Although one embodiment of the present invention has been described above in detail with reference to the drawings, the multiplex communication device having a specific reception signal switching function is not limited to this embodiment, and the transmission path may be, for example, triplexed. Even if the number of multiplexed transmission paths is more than 1,000,000, it is sufficient to provide a delay means for each of them.Therefore, even if there are any changes that do not depart from the gist of the present invention, they still fall within the technical scope of the present invention.

[Effects of the Invention] As is clear from the invention described above, according to the present invention, all of the multiplexed transmission lines, both active and backup, are constantly used, the status of these transmission lines is monitored, and disconnections, etc. When an abnormality occurs, the condition is detected early and the reception device installed on the transmission path switches the received signal and performs communication, thereby monitoring and controlling the communication system.A monitoring node that is not normally used This eliminates the need for monitoring methods such as circuits and procedures to check the status of the Senryo transmission line.
The overall multiplex communication device can be made smaller and simpler, resulting in lower cost, and it is possible to improve the safety and reliability of the communication system.

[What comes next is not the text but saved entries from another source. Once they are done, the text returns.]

Lemma BerLengthEncoder_encode_spec {E} (self : BerLengthEncoder) (v : Z) :
  length (ble_buf self) = 9%nat -> 0 <= v <= usize_max ->
  exists self', length (ble_buf self') = 9%nat /\
    BerLengthEncoder_encode (E := E) self v = Ok (self', ber_len_bytes v).
Proof.
  intros Hbuf Hv. destruct self as [buf off]. cbn [ble_buf] in *.
  do 9 (destruct buf as [|? buf]; [done|]). destruct buf; [|done].
  unfold BerLengthEncoder_encode, ber_len_bytes. cbn [ble_buf].
  destruct (Z.leb_spec v 127).
  - eexists {| ble_buf := _; ble_offset := _ |}. rewrite low_bits, Z.mod_small by lia.
    split; [|reflexivity]. reflexivity.
  - pose proof (ber_len_size_range v ltac:(unfold usize_max in *; lia)) as Hn.
    unfold leading_zeros. destruct (Z.eqb_spec v 0); [lia|].
    assert ((63 - Z.log2 v) / 8 = 8 - Z.of_nat (ber_len_size v)) as ->.
    { unfold ber_len_size in *. pose proof (Z.mod_pos_bound (Z.log2 v) 8 ltac:(lia)).
      pose proof (Z.div_mod (Z.log2 v) 8 ltac:(lia)).
      symmetry. apply Z.div_unique with (7 - Z.log2 v mod 8); lia. }
    clear n. generalize dependent (ber_len_size v). intros n Hn.
    assert (n = 1 \/ n = 2 \/ n = 3 \/ n = 4 \/ n = 5 \/ n = 6 \/ n = 7 \/ n = 8)%nat
      as Hcases by lia.
    repeat destruct Hcases as [-> | Hcases]; try subst n;
      (eexists {| ble_buf := _; ble_offset := _ |}; split; [|reflexivity]); reflexivity.
Qed.

Lemma BerLength_parse_bytes (v : Z) (rest : bytes) :
  0 <= v <= u64_max ->
  BerLength_parse (ber_len_bytes v ++ rest) =
    Ok {| bl_value := v; bl_indefinite := false; bl_encoded_len := len (ber_len_bytes v) |}.
Proof.
  intros Hv. rewrite BerLength_parse_eq. unfold ber_len_bytes.
  destruct (Z.leb_spec v 127).
  - cbn. rewrite u8_to_u8_small by lia. by destruct (Z.ltb_spec (v - 128) 0); [|lia].
  - pose proof (ber_len_size_range v ltac:(lia)). pose proof (ber_len_size_fits v ltac:(lia)).
    set (n := ber_len_size v) in *. cbn [app ber_length_spec].
    rewrite u8_to_u8_small by lia. replace (128 + Z.of_nat n - 128) with (Z.of_nat n) by lia.
    destruct (Z.ltb_spec (Z.of_nat n) 0), (Z.eqb_spec (Z.of_nat n) 0),
      (Z.ltb_spec 8 (Z.of_nat n)); try lia.
    assert (len (to_be n v) = Z.of_nat n) as Hlen by (unfold len; by rewrite length_to_be).
    rewrite len_app, len_cons, Hlen.
    destruct (Z.ltb_spec (Z.of_nat n + len rest) (Z.of_nat n)); [len_lia|].
    rewrite Nat2Z.id, take_app_le, take_ge by (rewrite length_to_be; lia).
    rewrite from_be_to_be, Z.mod_small by lia. done.
Qed.

(** More input does not change a verdict. *)
Lemma BerLength_parse_prefix d rest :
  match BerLength_parse d with
  | Err (BerLength_NeedMoreData _) => True
  | r => BerLength_parse (d ++ rest) = r
  end.
Proof.
  rewrite !BerLength_parse_eq. destruct d as [|b0 l]; [done|]. cbn [ber_length_spec app].
  destruct (_ <? 0); [done|]. destruct (_ =? 0); [done|]. destruct (8 <? _); [done|].
  destruct (Z.ltb_spec (len l) (u8 b0 - 128)); [done|].
  destruct (Z.ltb_spec (len (l ++ rest)) (u8 b0 - 128)); [len_lia|].
  rewrite take_app_le; [done|]. unfold len in *. lia.
Qed.

(** A parsed length lies inside the input. *)
Lemma BerLength_parse_wp data :
  wp (BerLength_parse data)
    (fun l => 1 <= bl_encoded_len l <= 9 /\ bl_encoded_len l <= len data /\
              0 <= bl_value l <= u64_max)
    (fun e => match e with
              | BerLength_NeedMoreData n => 1 <= n <= 9 - len data
              | BerLength_TooLargeValue => True
              end).
Proof.
  rewrite BerLength_parse_eq. destruct data as [|b0 l]; cbn [ber_length_spec wp]; [len_lia|].
  pose proof (u8_range b0).
  destruct (Z.ltb_spec (u8 b0 - 128) 0); [cbn; len_lia|].
  destruct (Z.eqb_spec (u8 b0 - 128) 0); [cbn; len_lia|].
  destruct (Z.ltb_spec 8 (u8 b0 - 128)); [done|].
  destruct (Z.ltb_spec (len l) (u8 b0 - 128)); cbn; [len_lia|].
  pose proof (from_be_range (take (Z.to_nat (u8 b0 - 128)) l)) as Hr.
  assert (len (take (Z.to_nat (u8 b0 - 128)) l) <= 8) by len_lia.
  assert (256 ^ len (take (Z.to_nat (u8 b0 - 128)) l) <= 256 ^ 8) by (apply Z.pow_le_mono_r; lia).
  change (256 ^ 8) with (u64_max + 1) in *. len_lia.
Qed.

(** ** Two's complement *)

(** The number that big endian two's complement octets denote. *)
Definition twos_complement (l : bytes) : Z :=
  match l with
  | [] => 0
  | b :: _ => from_be l - (if u8 b <? 128 then 0 else 256 ^ len l)
  end.

Lemma parse_twos_complement_i64_eq {E} (l : bytes) :
  1 <= len l <= 8 -> parse_twos_complement_i64 (E := E) l = Ok (twos_complement l).
Proof.
  intros Hl. destruct l as [|b0 l]; [len_lia|].
  unfold parse_twos_complement_i64. rewrite usub_ok by lia. cbn [bind].
  change (index (b0 :: l) 0) with (Ok (E := E) b0). cbn [bind].
  rewrite high_bit by (apply u8_range). rewrite len_cons in *.
  rewrite copy_from_slice_ok by len_lia. cbn [bind].
  rewrite take_app_le, take_ge, (drop_ge _ (Z.to_nat 8)), app_nil_r
    by (rewrite ?length_app, ?length_replicate; len_lia).
  rewrite from_be_app, len_cons, Z.pow_add_r by len_lia.
  unfold twos_complement. rewrite from_be_cons, len_cons, Z.pow_add_r by len_lia.
  change (256 ^ 1) with 256.
  pose proof (from_be_range l) as Hr. pose proof (u8_range b0) as Hb.
  assert (256 ^ len l <= 256 ^ 7) as HP by (apply Z.pow_le_mono_r; len_lia).
  change (256 ^ 7) with (2 ^ 56) in HP.
  assert (256 ^ (8 - (1 + len l)) * (256 * 256 ^ len l) = 2 ^ 64) as H64.
  { change 256 with (256 ^ 1) at 2. rewrite <- !Z.pow_add_r by len_lia.
    replace (8 - (1 + len l) + (1 + len l)) with 8 by lia. reflexivity. }
  f_equal. unfold cast_signed. change (2 ^ (64 - 1)) with (2 ^ 63).
  destruct (Z.ltb_spec (u8 b0) 128) as [Hs|Hs].
  - rewrite from_be_zeros, Z.mul_0_l, Z.add_0_l.
    match goal with |- context [?a <? ?b] => destruct (Z.ltb_spec a b) end; nia.
  - rewrite from_be_ones, Z2Nat.id, Z.mul_sub_distr_r, H64 by len_lia.
    match goal with |- context [?a <? ?b] => destruct (Z.ltb_spec a b) end; nia.
Qed.

(** What the integer parser returns, in terms of the length octets. *)
Definition ber_integer_spec (data : bytes) (identifier : Z)
    : res BerIntegerParseError BerInteger :=
  match data with
  | [] => Err (BerInteger_NeedMoreData 1)
  | b0 :: l =>
      if negb (u8 b0 =? identifier) then Err BerInteger_InvalidType
      else
        match ber_length_spec l with
        | Err e => Err (BerIntegerParseError_from e)
        | Panic => Panic
        | Ok n =>
            let content := drop (Z.to_nat (bl_encoded_len n)) l in
            if bl_indefinite n then Err BerInteger_IndefiniteLength
            else if (bl_value n =? 0) || (8 <? bl_value n) then Err BerInteger_InvalidValueBytes
            else if len content <? bl_value n
            then Err (BerInteger_NeedMoreData (bl_value n - len content))
            else Ok {| bi_value := twos_complement (take (Z.to_nat (bl_value n)) content);
                       bi_encoded_len := 1 + bl_encoded_len n + bl_value n |}
        end
  end.

Lemma BerInteger_parse_eq data identifier :
  len data <= isize_max ->
  BerInteger_parse_with_identifier data identifier = ber_integer_spec data identifier.
Proof.
  intros Hdata. destruct data as [|b0 l]; [reflexivity|].
  unfold BerInteger_parse_with_identifier, ber_integer_spec.
  rewrite len_cons in *. destruct (Z.eqb_spec (1 + len l) 0); [len_lia|].
  change (index (b0 :: l) 0) with (Ok (E := BerIntegerParseError) b0). cbn [bind].
  destruct (u8 b0 =? identifier); cbn [negb]; [|done].
  rewrite (slice_from_app [b0] l : slice_from (b0 :: l) 1 = Ok l). cbn [bind].
  pose proof (BerLength_parse_wp l) as Hwp. rewrite BerLength_parse_eq in *.
  destruct (ber_length_spec l) as [n'|e|]; cbn [wp map_err bind] in *; [|done..].
  destruct (bl_indefinite n'); [done|].
  rewrite uadd_ok by len_lia. cbn [bind].
  rewrite slice_from_ok by len_lia. cbn [bind].
  replace (drop (Z.to_nat (1 + bl_encoded_len n')) (b0 :: l))
    with (drop (Z.to_nat (bl_encoded_len n')) l) by (by rewrite Z2Nat.inj_add by lia).
  set (content := drop (Z.to_nat (bl_encoded_len n')) l).
  destruct ((bl_value n' =? 0) || (8 <? bl_value n')) eqn:Hrange; [done|]. bool_to_prop.
  destruct (Z.ltb_spec (len content) (bl_value n')).
  { rewrite usub_ok by lia. done. }
  rewrite slice_ok by len_lia. cbn [bind]. rewrite Z.sub_0_r. change (drop (Z.to_nat 0) content) with content.
  rewrite parse_twos_complement_i64_eq by len_lia. cbn [bind].
  rewrite uadd_ok by len_lia. done.
Qed.

Lemma BerInteger_parse_wp data identifier :
  len data <= isize_max ->
  wp (BerInteger_parse_with_identifier data identifier)
    (fun i => 3 <= bi_encoded_len i <= len data /\ - 2 ^ 63 <= bi_value i < 2 ^ 63)
    (fun _ => True).
Proof.
  intros Hdata. rewrite BerInteger_parse_eq by done. destruct data as [|b0 l]; [done|].
  cbn [ber_integer_spec]. destruct (negb _); [done|].
  pose proof (BerLength_parse_wp l) as Hwp. rewrite BerLength_parse_eq in *.
  destruct (ber_length_spec l) as [n|e|]; cbn [wp] in *; [|done..].
  destruct (bl_indefinite n); [done|].
  destruct ((bl_value n =? 0) || (8 <? bl_value n)) eqn:Hrange; [done|]. bool_to_prop.
  destruct (Z.ltb_spec (len (drop (Z.to_nat (bl_encoded_len n)) l)) (bl_value n)); [done|].
  cbn [wp bi_encoded_len bi_value]. split; [len_lia|].
  set (c := take (Z.to_nat (bl_value n)) _).
  assert (1 <= len c <= 8) as Hc by (unfold c; len_lia). clearbody c.
  destruct c as [|b c]; [len_lia|]. unfold twos_complement. rewrite len_cons in *.
  pose proof (from_be_range c) as Hr. rewrite from_be_cons, Z.pow_add_r by len_lia.
  assert (256 ^ len c <= 256 ^ 7) as HP by (apply Z.pow_le_mono_r; len_lia).
  change (256 ^ 7) with (2 ^ 56) in HP. change (256 ^ 1) with 256.
  pose proof (u8_range b). destruct (Z.ltb_spec (u8 b) 128); nia.
Qed.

[Brief explanation of drawings]

FIG. 1 is a block diagram showing an embodiment of a control device receiving section in a multiplex communication device of the present invention, and FIG. 2 is a circuit diagram showing an embodiment of a switching signal generation circuit in the multiplex communication device of the present invention. 3 is a diagram showing an embodiment of the switching circuit in the multiplex communication device of the present invention, FIG. 4 is a waveform diagram showing the operation in the multiplex communication device of the present invention, and FIG. 5 is a diagram showing an embodiment of the switching circuit in the multiplex communication device of the present invention. A block diagram showing another embodiment,
FIG. 6 is a block diagram illustrating the configuration of a conventional communication system, in which (a) shows a normal case, (b) shows an abnormal case, and FIG. 7 shows a conventional multiplex communication device. It is a block diagram of a payment device in.

Claims (1)

[Claims] (1) In a multiplex communication device that transmits data signals through transmission paths in which a plurality of control devices are multiplexed, each transmission system of the simultaneous transmission multiplex transmission path is provided with delay means with different delay times,
One decoding circuit is provided for each of the multiplexed transmission lines in the receiving section of the control device, and the decoding circuit monitors the pulse signal generated when the data is received, and the pulse signal is A switching signal generating circuit is provided which instructs the switch to be switched to the one that is input earlier, and a switching circuit is provided which switches the decoding signal output from the decoding circuit according to the instruction from the switching signal generating circuit. A multiplex communication device having a characteristic reception signal switching function.